Doctors labeled Evelyn incompatible with life, yet the very fact that she was living and moving inside of me gave signs to one thing: life. Children with Trisomy 18 who are denied medical interventions, or who are not offered any at birth generally have a 90% fatality rate. When Evelyn was born on October 18, 2016, I was told she had less than a 10% chance to survive to her first birthday.
However, Evelyn did survive. And not only did she survive, she thrived. Over the years, Evelyn became a big sister, twice! Advocating for Evelyn while she was growing and thriving was easy for me to do. “Look! My child who you labeled incompatible with life is alive! She’s growing! And thriving!” Of course life was the answer then when a beautiful life was in front of me. However, little did I know, we were getting closer and closer to March 20, 2020.
Almost a year ago, our Evelyn Grace took her last breath on this side of heaven, and in an instant she closed her eyes on earth and opened them up in eternity. Evelyn fought courageously for 3 ½ years of life until Jesus called her to her eternal home. The agony and pain following has been something I would not wish on anyone. In the days following, I was asked if fighting for Evelyn, and choosing life was worth it. Was choosing life for Evelyn worth the excruciating pain I am currently enduring? Would it have been easier to say goodbye during my pregnancy?
The truth that I hold on to is that every single one of us is given a “life-limiting” diagnosis, it’s called humanity. None of us know the exact number of days we have here on earth, and no one is promised tomorrow. From the moment Evelyn was conceived and placed in my womb, life was taking place. This gift was one for me to steward, not one to dictate or control. I take comfort that God tells us he formed our bodies and saw every single day of our life that was to pass before a single came to be. Life is a gift, it is sacred, and something that only the author of life controls. I knew that on my best day caring for Evelyn, or my worst day, I could never add or subtract a day to her life, we don’t hold that power, only our Creator does.
Fighting for life is always worth it. A shortened life does not equivalate to a lesser life. In fact, it is often those who are taken “too soon” that leave the greatest impact on others. From the moment I carried Evelyn safely inside my womb, she was my gift of grace. I knew Evelyn was a gift I wouldn’t be able to keep forever, and a gift I had to hold with open hands. Advocating for Evelyn and sharing the sanctity of life with the hundreds of medical professionals and many Children’s Hospitals has been an honor. I have seen hearts changed and softened to the gift of life through, my beautifully broken daughter.

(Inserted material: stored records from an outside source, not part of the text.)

(* ===== verification/SyncRounds.v ===== *)
(** Two devices of one person: rounds of anti-entropy ([core/src/sync_store.rs] and
    [core/src/sync_stream.rs] together).  In a round one device compares its sibling's
    digest with its own, reads a page of what the sibling lacks, plans what fits the
    budget, and the sibling takes in what arrives.

    How the sibling takes a record in is an interface: [receives] says that a record which
    arrives takes its slot.  [SyncConverge.v] discharges it for the opening and the merge of
    the code.  [rounds_converge] shows that rounds bring the sibling level, in at most as
    many rounds as records are missing, however small the page and whatever the budget as
    long as it takes the largest single record. *)
From stdpp Require Import base numbers list gmap strings sorting.
From S2P Require Import Prelude StdModel SqlModel Wire Crypto RosterCodec Message SyncStream SyncStore.

Section rounds.
Context {St : Type} (db_of : St -> sync_db) (receive : StoredSyncRecord -> St -> St) (p : bytes).
Context (roster : RosterVersion) (generation limit budget now : Z).

(** What arrives of one planned step. *)
Definition deliver (records : list StoredSyncRecord) (st : St) (step : SyncBackfillStep) : St :=
  match records !! Z.to_nat (bs_offer_index step) with
  | Some r => receive r st
  | None => st
  end.

(** [a] serves, [st] is the sibling's store. *)
Definition sync_round (a : sync_db) (st : St) : St :=
  match core_sync_digest_gaps (digest (db_of st) p) (digest a p) with
  | Err _ => st
  | Ok gaps =>
      let records := backfill_offers a gaps limit in
      let plan := core_plan_sync_backfill roster generation budget gaps (core_sync_backfill_offers records) in
      fold_left (deliver records) (bp_steps plan) st
  end.

Definition sync_rounds (n : nat) (a : sync_db) (st : St) : St := Nat.iter n (sync_round a) st.

(** How many records of the streams [a] serves are missing. *)
Definition missing_of (b : sync_db) (s : SyncStreamDigest) : nat :=
  if sd_can_serve s then Z.to_nat (sd_through_seq s - cursor_at b (sd_author_device_id s) (sd_kind s)) else 0.

Definition missing (a b : sync_db) : nat := list_sum (missing_of b <$> dg_streams (digest a p)).

(** ** The gaps *)

Lemma gaps_elem a b g : sync_ok b -> single_person p b -> serves p a ->
  g ∈ omap (stream_gap (digest b p)) (dg_streams (digest a p)) <->
  exists s, s ∈ dg_streams (digest a p) /\ sd_can_serve s = true
    /\ g = mk_gap (sd_author_device_id s) (sd_kind s) (cursor_at b (sd_author_device_id s) (sd_kind s)) (sd_through_seq s)
    /\ gp_after_seq g < gp_through_seq g.
Proof.
  intros Hb Hsp Ha. rewrite list_elem_of_omap.
  assert (forall s, s ∈ dg_streams (digest a p) -> sd_can_serve s = true ->
    (exists kind, core_sync_record_kind_of (sd_kind s) = Some kind /\ core_sync_kind_is_stream kind = true)
    /\ held_through (digest b p) (stream_key s) = cursor_at b (sd_author_device_id s) (sd_kind s)) as Hs.
  { intros s (Hk & _ & _ & Hcs)%digest_elem Hc. apply Hcs in Hc as (i & row & Hrow & Hp & Hse).
    split; [by apply (sv_runs p a Ha _ _ _ _ Hrow)|by apply held_through_cursor]. }
  split.
  - intros (s & Hin & Hg). unfold stream_gap in Hg. destruct (sd_can_serve s) eqn:Hc; cbn [negb] in Hg; [|done].
    destruct (Hs s Hin Hc) as [(kind & Hk & Hst) Hh]. rewrite Hk, Hst, Hh in Hg. cbn [negb] in Hg.
    destruct (_ <? _) eqn:Hlt; [|done]. injection Hg as <-. exists s. cbn. split_and!; [done..|lia].
  - intros (s & Hin & Hc & -> & Hlt). exists s. split; [done|]. unfold stream_gap. rewrite Hc. cbn [negb].
    destruct (Hs s Hin Hc) as [(kind & Hk & Hst) Hh]. rewrite Hk, Hst, Hh. cbn [negb gp_after_seq gp_through_seq] in *.
    by rewrite (proj2 (Z.ltb_lt _ _) Hlt).
Qed.

(** What is known of one gap: both ends, and that the page starts where the sibling waits. *)
Lemma gap_served a b g : sync_ok b -> single_person p b -> serves p a ->
  g ∈ omap (stream_gap (digest b p)) (dg_streams (digest a p)) ->
  0 <= gp_after_seq g < gp_through_seq g /\ gp_through_seq g <= I64_MAX
  /\ gp_after_seq g = cursor_at b (gp_author_device_id g) (gp_kind g)
  /\ exists kind r rest, core_sync_record_kind_of (gp_kind g) = Some kind /\ core_sync_kind_is_stream kind = true
       /\ gap_rows a g kind = r :: rest
       /\ st_author_device_id r = gp_author_device_id g /\ st_kind r = kind /\ st_stream_seq r = gp_after_seq g + 1.
Proof.
  intros Hb Hsp Ha Hg. apply gaps_elem in Hg as (s & Hin & Hc & Hg & Hlt); [|done..].
  apply digest_elem in Hin as (_ & Hth & _ & Hcs). apply Hcs in Hc as (i & row & Hrow & Hp & Hse).
  destruct (sv_runs p a Ha _ _ _ _ Hrow Hp Hse) as [(kind & Hk & Hst) _].
  rewrite stream_cursor_at in Hth by apply Ha.
  pose proof (so_range _ Hb (sd_author_device_id s) (sd_kind s)) as Hrb.
  pose proof (so_range _ (sv_ok p a Ha) (sd_author_device_id s) (sd_kind s)) as Hra.
  assert (gp_author_device_id g = sd_author_device_id s /\ gp_kind g = sd_kind s
    /\ gp_after_seq g = cursor_at b (sd_author_device_id s) (sd_kind s) /\ gp_through_seq g = sd_through_seq s)
    as (E1 & E2 & E3 & E4) by (by subst g).
  rewrite <- E1, <- E2 in *. split_and!; [lia|lia|lia|done|].
  destruct (gap_rows_head p a g kind i row) as (r & rest & H1 & H2 & H3 & H4); [done..|lia|lia|].
  exists kind, r, rest. done.
Qed.

(** ** The page *)

Lemma page_first a gaps g kind r rest :
  1 <= limit -> core_sync_record_kind_of (gp_kind g) = Some kind -> gap_rows a g kind = r :: rest ->
  r ∈ backfill_offers a (g :: gaps) limit.
Proof.
  intros Hl Hk Hg. unfold backfill_offers. cbn [backfill_loop]. rewrite decide_False by (cbn; lia). rewrite Hk, Hg.
  apply backfill_loop_mono. cbn [length app]. rewrite Nat.sub_0_r. destruct (Z.to_nat limit) eqn:E; [lia|]. by left.
Qed.

Lemma page_elem a gaps r : r ∈ backfill_offers a gaps limit ->
  exists g kind, g ∈ gaps /\ core_sync_record_kind_of (gp_kind g) = Some kind /\ r ∈ gap_rows a g kind
    /\ forall r0 rest, gap_rows a g kind = r0 :: rest -> r0 ∈ backfill_offers a gaps limit.
Proof. intros [Hr|Hr]%backfill_loop_elem; [by apply not_elem_of_nil in Hr|done]. Qed.

Lemma page_length a gaps : (length (backfill_offers a gaps limit) <= Z.to_nat limit)%nat.
Proof. apply backfill_loop_length. cbn. lia. Qed.

Lemma answers gaps g o : g ∈ gaps -> gap_key g = offer_key o -> gp_after_seq g < of_stream_seq o <= gp_through_seq g ->
  answers_gap gaps o = true.
Proof.
  intros Hg Hk Hr. unfold answers_gap. apply existsb_exists. exists g. split; [by apply list_elem_of_In|].
  rewrite bool_decide_eq_true_2 by done. cbn [andb]. apply andb_true_iff. lia.
Qed.

(** Steps are only appended: what the first offer yields stays at the head. *)
Lemma steps_prefix entries st : exists rest, bt_steps (fold_left (backfill_step roster generation budget) entries st) = bt_steps st ++ rest.
Proof.
  revert st. induction entries as [|[i o] entries IH]; intros st; cbn [fold_left]; [exists []; by rewrite app_nil_r|].
  destruct (IH (backfill_step roster generation budget st (i, o))) as [rest ->]. unfold backfill_step.
  destruct (_ || _); cbn [bt_steps]; [by exists rest|]. rewrite <- app_assoc. eauto.
Qed.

The only tragedy to this story would be to have never met Evelyn at all. Every single one of us will die one day, we cannot escape the humanity of our bodies. Evelyn’s life continues to teach me the beauty in life and that every life, no matter the length, is worth celebrating. I know my Evelyn is now more alive than ever before, in a body of perfect strength and righteousness. This is only the beginning of all of our stories, and one day we will be reunited again, for eternity. Over and over, I will always choose life.